A prior review identified seven tools developed for patients with MBC. They focused on either chemotherapy initiation or on all possible decisions during the MBC trajectory. All tools were patient-facing and designed to be used before the patient’s appointment with their medical oncologist. No materials were provided to support communication and decision-making within the clinical encounter. Additional trials have been published since the review was completed [7, 8]. However, all existing tools were developed prior to the introduction of oral therapies and immunotherapies that have transformed the treatment of MBC in recent years [4]. These options have expanded the range of decisions faced by patients and their oncologists, but also increased the relevance of additional topics, such as financial toxicity [9], to the decision-making process.
Given this new landscape, the objectives of this study were to: (1) determine information needs and preferences of patients with MBC; (2) develop a website that prepares patients for shared decision-making (SDM) with their oncologists; (3) refine this website through interviews with patients; and (4) assess the feasibility and acceptability of the website among newly-diagnosed patients with MBC.
Methods
Study Design
Study procedures were reviewed and approved by the Georgetown University Institutional Review Board (Protocol #0003415). We used a multiphase mixed-methods approach (Fig. 1), wherein early qualitative results were used to develop and refine the intervention prototype used in the subsequent quantitative phase. Across all five phases, participants provided verbal or written informed consent prior to participating and received incentive gift cards upon completion. In Phases 1–4, interviews were conducted via telephone or video call, audio-recorded, and transcribed. At the conclusion of the interview, participants provided sociodemographic variables and permission to be contacted for subsequent phases.

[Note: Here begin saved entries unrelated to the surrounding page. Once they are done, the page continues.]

(** * Yescoin tapper: a shallow embedding of [bot/core/tapper.py]

    The per-account bot ([BaseBot]) is embedded as a state-and-exception
    monad that also collects the trace of observable actions (requests,
    HTTP attempts, sleeps, back-off announcements, identity look-ups).
    Everything the bot reads from outside (HTTP answers, random draws, the
    web-view URL, the first-run marker) comes from a [World] oracle, so
    every definition below is executable.

    Conventions of the model:
    - decoded JSON is the only kind of Python value, [JNull] being [None];
      JSON numbers are integers (the counters and prices of the API);
    - [InvalidSession] ([bot/exceptions.py]) is an [Exception], as the
      handlers of [login] and [run] take it to be;
    - [time()] is a field of the state that only [asyncio.sleep] moves; the
      theorems that read the clock hold for every value of it;
    - of the log lines only the ones that announce a back-off are kept in
      the trace ([Waiting]);
    - the endless loop of [process_bot_logic] is cut after a given number
      of iterations; its body is [iteration];
    - the files of [bot/utils/wallet_utils.py] are modelled apart, in
      [Wallet], as a state of the disk. *)

From Stdlib Require Import ZArith List String Ascii Bool Lia DecimalString.
Import ListNotations.
Open Scope Z_scope.
Set Warnings "-register-all".

(** ** Python values

    Every value the bot handles is decoded JSON; [JNull] is Python's [None].
    Numbers are integers (the API's counters and prices); floats are outside
    the model. *)

Inductive json : Type :=
| JNull
| JBool (b : bool)
| JNum (n : Z)
| JStr (s : string)
| JArr (l : list json)
| JObj (kv : list (string * json)).

(** A Python [dict] keeps insertion order; keys are unique after decoding. *)
Definition dict := list (string * json).

Fixpoint dict_get (k : string) (d : dict) : option json :=
  match d with
  | [] => None
  | (k', v) :: d' => if String.eqb k k' then Some v else dict_get k d'
  end.

(** [d[k] = v]: overwrite in place or append. *)
Fixpoint dict_set (k : string) (v : json) (d : dict) : dict :=
  match d with
  | [] => [(k, v)]
  | (k', v') :: d' =>
      if String.eqb k k' then (k, v) :: d' else (k', v') :: dict_set k v d'
  end.

(** [d.update(e)]. *)
Definition dict_update (d e : dict) : dict :=
  fold_left (fun acc kv => dict_set (fst kv) (snd kv) acc) e d.

(** [bool(x)]. *)
Definition truthy (j : json) : bool :=
  match j with
  | JNull => false
  | JBool b => b
  | JNum n => negb (n =? 0)
  | JStr s => negb (String.eqb s EmptyString)
  | JArr l => match l with [] => false | _ :: _ => true end
  | JObj kv => match kv with [] => false | _ :: _ => true end
  end.

(** [x[k]] for a string key: only a dict has one (anything else is a
    [TypeError], a missing key a [KeyError]). *)
Definition py_getitem (j : json) (k : string) : option json :=
  match j with
  | JObj kv => dict_get k kv
  | _ => None
  end.

(** [x.get(k, default)]: [None] here is the [AttributeError] of a non-dict. *)
Definition py_get (j : json) (k : string) (default : json) : option json :=
  match j with
  | JObj kv => Some (match dict_get k kv with Some v => v | None => default end)
  | _ => None
  end.

(** [k in x] for a string [k]: key of a dict, item of a list, substring of
    a string; anything else is not a container. *)
Definition py_in (k : string) (j : json) : option bool :=
  match j with
  | JObj kv => Some (match dict_get k kv with Some _ => true | None => false end)
  | JArr l =>
      Some (existsb (fun x => match x with JStr s => String.eqb s k | _ => false end) l)
  | JStr s => Some (match String.index 0 k s with Some _ => true | None => false end)
  | _ => None
  end.

(** The integer a value stands for in arithmetic and in ordering
    comparisons against an [int]; a [bool] is an [int] in Python.  [None]
    is the [TypeError] of any other operand. *)
Definition as_int (j : json) : option Z :=
  match j with
  | JNum n => Some n
  | JBool b => Some (if b then 1 else 0)
  | _ => None
  end.

(** [x == n] for an integer literal [n]: never raises. *)
Definition py_eq_int (j : json) (n : Z) : bool :=
  match as_int j with
  | Some m => m =? n
  | None => false
  end.

(** [x is None]. *)
Definition is_None (j : json) : bool :=
  match j with JNull => true | _ => false end.

(** [for x in v]: a list yields its items, a dict its keys, a string its
    characters; anything else is not iterable. *)
Fixpoint chars (s : string) : list json :=
  match s with
  | EmptyString => []
  | String c s' => JStr (String c EmptyString) :: chars s'
  end.

Definition py_iter (j : json) : option (list json) :=
  match j with
  | JArr l => Some l
  | JObj kv => Some (map (fun p => JStr (fst p)) kv)
  | JStr s => Some (chars s)
  | _ => None
  end.

(** [x[:3]]. *)
Definition py_slice3 (j : json) : option json :=
  match j with
  | JArr l => Some (JArr (firstn 3 l))
  | JStr s => Some (JStr (String.substring 0 3 s))
  | _ => None
  end.

(** [a >= b] and [a <= b] on numbers.  Python also orders two strings or two
    lists; the API sends numbers, and that ordering is not modelled. *)
Definition py_ge (a b : json) : option bool :=
  match as_int a, as_int b with
  | Some x, Some y => Some (x >=? y)
  | _, _ => None
  end.

(** [str(x)] for an [int] or a [bool]. *)
Definition py_str (n : Z) : string := NilZero.string_of_int (Z.to_int n).

Definition py_str_json (j : json) : option string :=
  match j with
  | JNum n => Some (py_str n)
  | JBool true => Some "True"%string
  | JBool false => Some "False"%string
  | _ => None
  end.

(** [int(a * b / 100)]: true division, then truncation toward zero.  Floats
    are outside the model and the quotient is taken exactly; Python's float
    quotient can differ from it for products above [2^53], far beyond the
    counters of the API. *)
Definition int_percent (a b : Z) : Z := Z.quot (a * b) 100.

(** ** The [str] methods used on the web-view URL *)

Definition contains (sub s : string) : bool :=
  match String.index 0 sub s with Some _ => true | None => false end.

(** [s.split(sep)] for a non-empty [sep]; [cur] is the piece being read and
    [skip] the characters of a separator still to drop. *)
Fixpoint split_go (sep : string) (skip : nat) (cur s : string) : list string :=
  match s with
  | EmptyString => [cur]
  | String c s' =>
      match skip with
      | S k => split_go sep k cur s'
      | O =>
          if String.prefix sep s
          then cur :: split_go sep (String.length sep - 1) EmptyString s'
          else split_go sep O (cur ++ String c EmptyString)%string s'
      end
  end.

Definition split (sep s : string) : list string := split_go sep O EmptyString s.

(** [s.replace(old, new)]. *)
Definition replace (old new s : string) : string := String.concat new (split old s).

(** ** Settings ([bot/config/config.py]) *)

Record Settings : Type := {
  REF_ID : string;
  SLEEP_BETWEEN_TAP : Z * Z;
  SLEEP_BY_MIN_ENERGY : Z * Z;
  RANDOM_TAPS_COUNT : Z * Z;
  MIN_AVAILABLE_ENERGY : Z;
  MAX_TAP_LEVEL : Z;
  MAX_ENERGY_LEVEL : Z;
  MAX_CHARGE_LEVEL : Z
}.

Definition default_settings : Settings := {|
  REF_ID := "dIk9eL";
  SLEEP_BETWEEN_TAP := (3, 8);
  SLEEP_BY_MIN_ENERGY := (1800, 10800);
  RANDOM_TAPS_COUNT := (35, 100);
  MIN_AVAILABLE_ENERGY := 10;
  MAX_TAP_LEVEL := 10;
  MAX_ENERGY_LEVEL := 10;
  MAX_CHARGE_LEVEL := 10
|}.

(** ** Request headers ([bot/core/headers.py]) *)

(** The double quote, which the [sec-ch-ua] values contain. *)
Definition dq : string := String (ascii_of_nat 34) EmptyString.

Definition HEADERS : dict :=
  [("accept", JStr "application/json, text/plain, */*");
   ("accept-language", JStr "ru,en-US;q=0.9,en;q=0.8");
   ("cache-control", JStr "no-cache");
   ("content-type", JStr "application/json");
   ("dnt", JStr "1");
   ("origin", JStr "https://www.yescoin.gold");
   ("pragma", JStr "no-cache");
   ("priority", JStr "u=1, i");
   ("referer", JStr "https://www.yescoin.gold/");
   ("sec-ch-ua",
    JStr (dq ++ "Chromium" ++ dq ++ ";v=" ++ dq ++ "131" ++ dq ++ ", "
          ++ dq ++ "Not_A Brand" ++ dq ++ ";v=" ++ dq ++ "24" ++ dq));
   ("sec-ch-ua-mobile", JStr "?0");
   ("sec-ch-ua-platform", JStr (dq ++ "macOS" ++ dq));
   ("sec-fetch-dest", JStr "empty");
   ("sec-fetch-mode", JStr "cors");
   ("sec-fetch-site", JStr "same-site");
   ("user-agent",
    JStr "Mozilla/5.0 (Macintosh; Intel Mac OS X 10_15_7) AppleWebKit/537.36 (KHTML, like Gecko) Chrome/131.0.0.0 Safari/537.36")
  ]%string.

Iterative intervention development process
Developmental Phases
Phase 1. We conducted in-depth, semi-structured qualitative interviews with patients with MBC (N = 17) and providers (N = 8; medical oncologists [N = 4] and oncology nurses [N = 4]) who care for patients with MBC. We considered including caregivers in this phase; however, our prior work demonstrated that few patients with MBC (36%) were able to identify a caregiver, and many described self-sufficiency in regards to their cancer care (i.e., “I am my own caregiver”) [3]. Thus, we focused on the perspectives of patients and oncology providers. Patients were recruited via: (1) social media advertisements, or (2) direct outreach to individuals with upcoming oncology appointments. There were no inclusion or exclusion criteria based on time since MBC diagnosis. Providers were recruited via targeted email invitations from our clinical collaborator (CI).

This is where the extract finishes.